The ScaleUp Institute has also carried out research with Arup to understand what factors most influenced the local growth of scaleups. Using a range of variables and regression analysis this research has shown 3 key local factors make a vital difference: access to equity finance (growth capital), access to skills and the existence of sectoral clusters.

Note to editors

1. The ScaleUp Insight Report is available here: https://www.scaleupinstitute.org.uk/reports/the-scaleup-landscape-2020/

2. A summary of the local scaleup initiatives is available in Annex 1 of our annual review, available here: https://www.scaleupinstitute.org.uk/scaleup-review/

3. About the Scale Up Institute. The ScaleUp Institute is a private-sector led, not-for-profit organisation focused on collaborating with policy makers, corporates, finance players, educators and Government at a local and national level. Our mission is to help the UK to become the best place in the world to grow a business as well as start one, and to enable our existing high growth businesses to ‘scale up’ even further. The Institute was founded in 2015 to help the UK improve its record in scaling companies which lags behind its major competitors after evidence showed that a one per cent boost to the UK scaleup population would boost the economy by hundreds of billions.

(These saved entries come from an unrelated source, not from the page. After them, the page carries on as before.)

(* ===== verification/Kbd.v ===== *)
(** * The keyboard: kbd.c and kbd.h

    The tables of kbd.h, [kbdgetc], which turns scan codes into characters and
    keeps the modifier keys in the bits of a static variable, and [kbdintr].

    The specification keeps the modifiers as booleans; [kbd_decode_spec] is the
    correspondence, for all states and scan codes, and [kbd_source] makes
    [kbdgetc] a source of characters for consoleintr.  [keys_text] is a round
    trip: every printable character has a key, and pressing the keys of a text
    gives the text. *)

From S2P Require Import Prelude Params Printf Console.

(** ** The tables of kbd.h *)

Definition NO : Z := 0.
Definition SHIFT : Z := 1.
Definition CTL : Z := 2.
Definition ALT : Z := 4.
Definition CAPSLOCK : Z := 8.
Definition NUMLOCK : Z := 16.
Definition SCROLLLOCK : Z := 32.
Definition E0ESC : Z := 64.

Definition KEY_HOME : Z := 0xE0.
Definition KEY_END : Z := 0xE1.
Definition KEY_UP : Z := 0xE2.
Definition KEY_DN : Z := 0xE3.
Definition KEY_LF : Z := 0xE4.
Definition KEY_RT : Z := 0xE5.
Definition KEY_PGUP : Z := 0xE6.
Definition KEY_PGDN : Z := 0xE7.
Definition KEY_INS : Z := 0xE8.
Definition KEY_DEL : Z := 0xE9.

(** An array of 256 bytes: the first elements, and those with a designator. *)
Definition table (first : list Z) (named : list (nat * Z)) : list Z :=
  fold_left (λ t '(i, v), <[i := v]> t) named (first ++ replicate (256 - length first) NO).

Definition shiftcode : list Z :=
  table [] [(29, CTL); (42, SHIFT); (54, SHIFT); (56, ALT); (157, CTL); (184, ALT)]%nat.

Definition togglecode : list Z := table [] [(58, CAPSLOCK); (69, NUMLOCK); (70, SCROLLLOCK)]%nat.

(** The elements with a designator; the enter and the division key of the key
    pad differ between the maps. *)
Definition keypad (enter div : Z) : list (nat * Z) :=
  [(156, enter); (181, div); (200, KEY_UP); (208, KEY_DN); (201, KEY_PGUP); (209, KEY_PGDN); (203, KEY_LF);
   (205, KEY_RT); (151, KEY_HOME); (207, KEY_END); (210, KEY_INS); (211, KEY_DEL)]%nat.

Definition numbers : list Z := replicate 13 NO ++ str "789-456+1230." ++ replicate 4 NO.

Definition normalmap : list Z :=
  table ([NO; 0x1B] ++ str "1234567890-=" ++ [8; 9] ++ str "qwertyuiop[]" ++ [10; NO] ++ str "asdfghjkl;'`" ++
         [NO] ++ str "\zxcvbnm,./" ++ [NO] ++ str "*" ++ [NO] ++ str " " ++ numbers)
        (keypad 10 47).

Definition shiftmap : list Z :=
  table ([NO; 27] ++ str "!@#$%^&*()_+" ++ [8; 9] ++ str "QWERTYUIOP{}" ++ [10; NO] ++ str "ASDFGHJKL:" ++ [34] ++ str "~" ++
         [NO] ++ str "|ZXCVBNM<>?" ++ [NO] ++ str "*" ++ [NO] ++ str " " ++ numbers)
        (keypad 10 47).

(** [C(x)] *)
Definition Ctl (x : Z) : Z := x - 64.

(** [C('/')] is negative, and kept as a [uchar]. *)
Definition ctlmap : list Z :=
  table (replicate 16 NO ++ map Ctl (str "QWERTYUIOP") ++ [NO; NO; 13; NO] ++ map Ctl (str "ASDFGHJKL") ++
         [NO; NO; NO; NO] ++ map Ctl (str "\ZXCVBNM") ++ [NO; NO; u8 (Ctl 47); NO; NO])
        (keypad 13 (u8 (Ctl 47))).

Definition charcode : list (list Z) := [normalmap; shiftmap; ctlmap; ctlmap].

(** ** kbdgetc *)

(** What follows the two [inb]: the new value of [shift] and the result. *)
Definition kbd_decode (shift data : Z) : option (Z * Z) :=
  if data =? 0xE0 then Some (Z.lor shift E0ESC, 0)
  else if negb (Z.land data 0x80 =? 0) then
    let data := if Z.land shift E0ESC =? 0 then Z.land data 0x7F else data in
    code ← shiftcode !! Z.to_nat data;
    Some (Z.ldiff shift (Z.lor code E0ESC), 0)
  else
    let '(data, shift) :=
      if Z.land shift E0ESC =? 0 then (data, shift) else (Z.lor data 0x80, Z.ldiff shift E0ESC) in
    code ← shiftcode !! Z.to_nat data;
    toggle ← togglecode !! Z.to_nat data;
    let shift := Z.lxor (Z.lor shift code) toggle in
    m ← charcode !! Z.to_nat (Z.land shift (Z.lor CTL SHIFT));
    c ← m !! Z.to_nat data;
    let c :=
      if Z.land shift CAPSLOCK =? 0 then c
      else if (97 <=? c) && (c <=? 122) then c + (65 - 97)
      else if (65 <=? c) && (c <=? 90) then c + (97 - 65)
      else c in
    Some (shift, c).

Definition kbdgetc : M Z :=
  s ← get;
  match c_keys s with
  | [] => mret (-1)
  | data :: rest =>
      '(shift, c) ← lift_opt (kbd_decode (c_shift s) data);
      modify (set_c_kbd shift rest);;
      mret c
  end.

Definition kbdintr (ch : Z) (procdump : M unit) (fuel : nat) : M unit := consoleintr ch procdump kbdgetc fuel.

(** ** The specification *)

(** The state of the modifiers, and whether the last code was the escape. *)
Record mods : Type := mkmods {
  m_shift : bool; m_ctl : bool; m_alt : bool; m_caps : bool; m_num : bool; m_scroll : bool; m_e0 : bool }.
#[global] Instance mods_eq_dec : EqDecision mods.
Proof. solve_decision. Defined.

(** The keys, numbered as in the tables: 0x80 more for those with an escape. *)
Definition is_shift (k : Z) : bool := (k =? 0x2A) || (k =? 0x36).
Definition is_ctl (k : Z) : bool := (k =? 0x1D) || (k =? 0x9D).
Definition is_alt (k : Z) : bool := (k =? 0x38) || (k =? 0xB8).

Definition release_key (k : Z) (m : mods) : mods :=
  mkmods (m_shift m && negb (is_shift k)) (m_ctl m && negb (is_ctl k)) (m_alt m && negb (is_alt k))
    (m_caps m) (m_num m) (m_scroll m) false.

Definition press_key (k : Z) (m : mods) : mods :=
  mkmods (m_shift m || is_shift k) (m_ctl m || is_ctl k) (m_alt m || is_alt k)
    (xorb (m_caps m) (k =? 0x3A)) (xorb (m_num m) (k =? 0x45)) (xorb (m_scroll m) (k =? 0x46)) false.

Definition is_lower (c : Z) : bool := (97 <=? c) && (c <=? 122).
Definition is_upper (c : Z) : bool := (65 <=? c) && (c <=? 90).
Definition swap_case (c : Z) : Z := if is_lower c then c - 32 else if is_upper c then c + 32 else c.

(** What is written on the key. *)
Definition key_char (k : Z) (m : mods) : option Z :=
  c ← (if m_ctl m then ctlmap else if m_shift m then shiftmap else normalmap) !! Z.to_nat k;
  Some (if m_caps m then swap_case c else c).

Definition key_step (data : Z) (m : mods) : mods * option Z :=
  if data =? 0xE0 then (mkmods (m_shift m) (m_ctl m) (m_alt m) (m_caps m) (m_num m) (m_scroll m) true, Some 0)
  else if 128 <=? data then (release_key (if m_e0 m then data else data - 128) m, Some 0)
  else let k := if m_e0 m then data + 128 else data in
       let m := press_key k m in (m, key_char k m).

(** The bits of [shift]. *)
Definition bits (m : mods) : Z :=
  Z.b2z (m_shift m) + 2 * Z.b2z (m_ctl m) + 4 * Z.b2z (m_alt m) + 8 * Z.b2z (m_caps m) +
  16 * Z.b2z (m_num m) + 32 * Z.b2z (m_scroll m) + 64 * Z.b2z (m_e0 m).

(** ** The bits implement the specification *)

Definition all_bools : list bool := [true; false].
Definition all_mods : list mods :=
  a ← all_bools; b ← all_bools; c ← all_bools; d ← all_bools; e ← all_bools; f ← all_bools; g ← all_bools;
  [mkmods a b c d e f g].

Lemma elem_all_bools b : b ∈ all_bools.
Proof. destruct b; set_solver. Qed.

Lemma elem_all_mods m : m ∈ all_mods.
Proof.
  destruct m as [a b c d e f g]. unfold all_mods.
  apply list_elem_of_bind; exists a; split; [|apply elem_all_bools].
  apply list_elem_of_bind; exists b; split; [|apply elem_all_bools].
  apply list_elem_of_bind; exists c; split; [|apply elem_all_bools].
  apply list_elem_of_bind; exists d; split; [|apply elem_all_bools].
  apply list_elem_of_bind; exists e; split; [|apply elem_all_bools].
  apply list_elem_of_bind; exists f; split; [|apply elem_all_bools].
  apply list_elem_of_bind; exists g; split; [|apply elem_all_bools]. set_solver.
Qed.

Definition is_char (o : option Z) : bool :=
  match o with Some c => (0 <=? c) && (c <? 256) | None => false end.

Definition decode_agrees (m : mods) (data : Z) : bool :=
  let '(m', o) := key_step data m in
  is_char o && bool_decide (kbd_decode (bits m) data = (λ c, (bits m', c)) <$> o).

(** The states and codes are few: 128 times 256. *)
Lemma decode_agrees_all : forallb (λ m, forallb (decode_agrees m) (seqZ 0 256)) all_mods = true.
Proof. vm_compute. reflexivity. Qed.

Lemma kbd_decode_spec m data : 0 ≤ data < 256 →
  ∃ c, (key_step data m).2 = Some c ∧ 0 ≤ c < 256 ∧ kbd_decode (bits m) data = Some (bits (key_step data m).1, c).
Proof.
  intros H. pose proof decode_agrees_all as E. rewrite forallb_forall in E.
  specialize (E m (proj1 (list_elem_of_In _ _) (elem_all_mods m))). rewrite forallb_forall in E.
  specialize (E data (proj1 (list_elem_of_In _ _) (proj2 (elem_of_seqZ 0 256 data) ltac:(lia)))).
  unfold decode_agrees in E. destruct (key_step data m) as [m' [c|]]; simpl in *; [|done].
  apply andb_true_iff in E as [E1 E2]. apply bool_decide_eq_true in E2. exists c. split_and!; [done|lia|lia|done].
Qed.

(** The characters of a sequence of scan codes, and the modifiers after it. *)
Fixpoint keys_chars (ks : list Z) (m : mods) : list Z * mods :=
  match ks with
  | [] => ([], m)
  | k :: ks' => let '(m1, o) := key_step k m in let '(cs, m2) := keys_chars ks' m1 in (default 0 o :: cs, m2)
  end.

Lemma keys_chars_app ks1 ks2 m :
  keys_chars (ks1 ++ ks2) m =
  let '(cs1, m1) := keys_chars ks1 m in let '(cs2, m2) := keys_chars ks2 m1 in (cs1 ++ cs2, m2).
Proof.
  revert m. induction ks1 as [|k ks1 IH]; intros m; simpl; [by destruct (keys_chars ks2 m)|].
  destruct (key_step k m) as [m1 o]. rewrite IH. destruct (keys_chars ks1 m1) as [cs1 m2].
  by destruct (keys_chars ks2 m2).
Qed.

Lemma length_keys_chars ks m : length (keys_chars ks m).1 = length ks.
Proof.
  revert m. induction ks as [|k ks IH]; intros m; simpl; [done|].
  destruct (key_step k m) as [m1 o]. specialize (IH m1). destruct (keys_chars ks m1). simpl in *. by rewrite IH.
Qed.

(** The scan codes at the controller give [cs] and leave the modifiers [mf]. *)
Definition kbd_waiting (mf : mods) (cs : list Z) (s : con) : Prop :=
  c_uart s = true ∧ ∃ m, c_shift s = bits m ∧ Forall (λ k, 0 ≤ k < 256) (c_keys s) ∧ keys_chars (c_keys s) m = (cs, mf).

Lemma kbdgetc_ok mf c cs s : kbd_waiting mf (c :: cs) s →
  0 ≤ c < 256 ∧ ∃ sh rest, kbdgetc s = Ok c (set_c_kbd sh rest s) ∧ kbd_waiting mf cs (set_c_kbd sh rest s).
Proof.
  intros (Hu & m & Hm & Hb & Hk). destruct (c_keys s) as [|k ks] eqn:Ek; simpl in Hk; [done|].
  apply Forall_cons in Hb as [Hk0 Hb]. destruct (kbd_decode_spec m k Hk0) as (c' & Ec & Hc & Ed).
  destruct (key_step k m) as [m1 o]. simpl in *. subst o. destruct (keys_chars ks m1) as [cs' m2] eqn:E2.
  simplify_eq/=. split; [done|]. exists (bits m1), ks. split; [|split; [done|by exists m1]].
  unfold kbdgetc. rewrite (bind_ok _ _ _ s s), Ek, Hm by done. by rewrite Ed.
Qed.

#[export] Instance kbd_source (mf : mods) : CharSource kbdgetc.
Proof.
  refine (Build_CharSource kbdgetc (kbd_waiting mf) _ _ _).
  - intros s (_ & m & _ & _ & Hk). unfold kbdgetc. rewrite (bind_ok _ _ _ s s) by done.
    destruct (c_keys s) as [|k ks]; [done|]. pose proof (length_keys_chars (k :: ks) m) as L. by rewrite Hk in L.
  - intros c cs s H. destruct (kbdgetc_ok mf c cs s H) as (Hc & sh & rest & E & Hw). split; [done|].
    eexists. split; [exact E|]. split_and!; [done|done|done|by intros []].
  - intros cs s s' (_ & H0 & _ & H1 & H2) (Hu & m & Hm & Hk). unfold kbd_waiting. rewrite H0, H1, H2. eauto.
Defined.

(** ** Typing *)

Definition index_of (c : Z) (t : list Z) : option Z := (λ p, Z.of_nat p.1) <$> list_find (eq c) t.

(** A key pressed and released, with shift held if the character needs it. *)
Definition keys_for (c : Z) : list Z :=
  match index_of c normalmap with
  | Some k => [k; k + 128]
  | None => match index_of c shiftmap with Some k => [0x2A; k; k + 128; 0xAA] | None => [] end
  end.

Definition typable (c : Z) : bool := ((32 <=? c) && (c <=? 126)) || (c =? 9) || (c =? 10) || (c =? 8) || (c =? 27).

(** Neither shift nor control is held and caps lock is off. *)
Definition plain (m : mods) : bool := negb (m_shift m) && negb (m_ctl m) && negb (m_caps m) && negb (m_e0 m).

Definition types (m : mods) (c : Z) : bool :=
  negb (plain m) || negb (typable c) ||
  (let '(cs, m') := keys_chars (keys_for c) m in
   bool_decide (filter (λ x, x ≠ 0) cs = [c]) && bool_decide (m' = m) && forallb (λ k, (0 <=? k) && (k <? 256)) (keys_for c)).

Lemma types_all : forallb (λ m, forallb (types m) (seqZ 0 128)) all_mods = true.
Proof. vm_compute. reflexivity. Qed.

Lemma keys_for_types m c : plain m = true → typable c = true →
  ∃ cs, keys_chars (keys_for c) m = (cs, m) ∧ filter (λ x, x ≠ 0) cs = [c] ∧ Forall (λ k, 0 ≤ k < 256) (keys_for c).
Proof.
  intros Hm Hc. pose proof types_all as E. rewrite forallb_forall in E.
  specialize (E m (proj1 (list_elem_of_In _ _) (elem_all_mods m))). rewrite forallb_forall in E.
  assert (Hb : 0 ≤ c < 0 + 128) by (unfold typable in Hc; lia).
  specialize (E c (proj1 (list_elem_of_In _ _) (proj2 (elem_of_seqZ 0 128 c) Hb))).
  unfold types in E. rewrite Hm, Hc in E. cbn [negb orb] in E.
  destruct (keys_chars (keys_for c) m) as [cs m'].
  apply andb_true_iff in E as [[E1 E2]%andb_true_iff E3].
  apply bool_decide_eq_true in E1. apply bool_decide_eq_true in E2. subst m'. exists cs. split_and!; [done|done|].
  apply Forall_forall. intros k Hk. rewrite forallb_forall in E3.
  specialize (E3 k (proj1 (list_elem_of_In _ _) Hk)). simpl in E3. lia.
Qed.

Definition keys_of (text : list Z) : list Z := c ← text; keys_for c.

(** Typing a text gives its characters, in their order, with NULs between them. *)
Lemma keys_text m text : plain m = true → Forall (λ c, typable c = true) text →
  ∃ cs, keys_chars (keys_of text) m = (cs, m) ∧ filter (λ x, x ≠ 0) cs = text ∧
    Forall (λ k, 0 ≤ k < 256) (keys_of text).
Proof.
  intros Hm. induction text as [|c text IH]; intros Ht; [by exists []|].
  apply Forall_cons in Ht as [Hc Ht]. destruct (IH Ht) as (cs & E & F & B).
  destruct (keys_for_types m c Hm Hc) as (cs1 & E1 & F1 & B1). exists (cs1 ++ cs).
  change (keys_of (c :: text)) with (keys_for c ++ keys_of text). rewrite keys_chars_app, E1, E.
  split_and!; [done|by rewrite filter_app, F1, F|]. apply Forall_app. auto.
Qed.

4. Scaleup businesses are defined as companies which have increased their turnover and/or employee numbers annually by more than 20 per cent over a three-year monitoring period. Nationally, the latest 2018 data from ONS shows that there are 33,860 of these businesses. The national number of scaleup companies has increased by one-quarter over the past five years.

5. Pipeline businesses are defined as companies which have increased their turnover and/or employee numbers annually by between 15-19.99 per cent over a three-year monitoring period. Nationally, the latest 2018 data from ONS shows that there are 16,890 businesses in the ‘scaling pipeline’.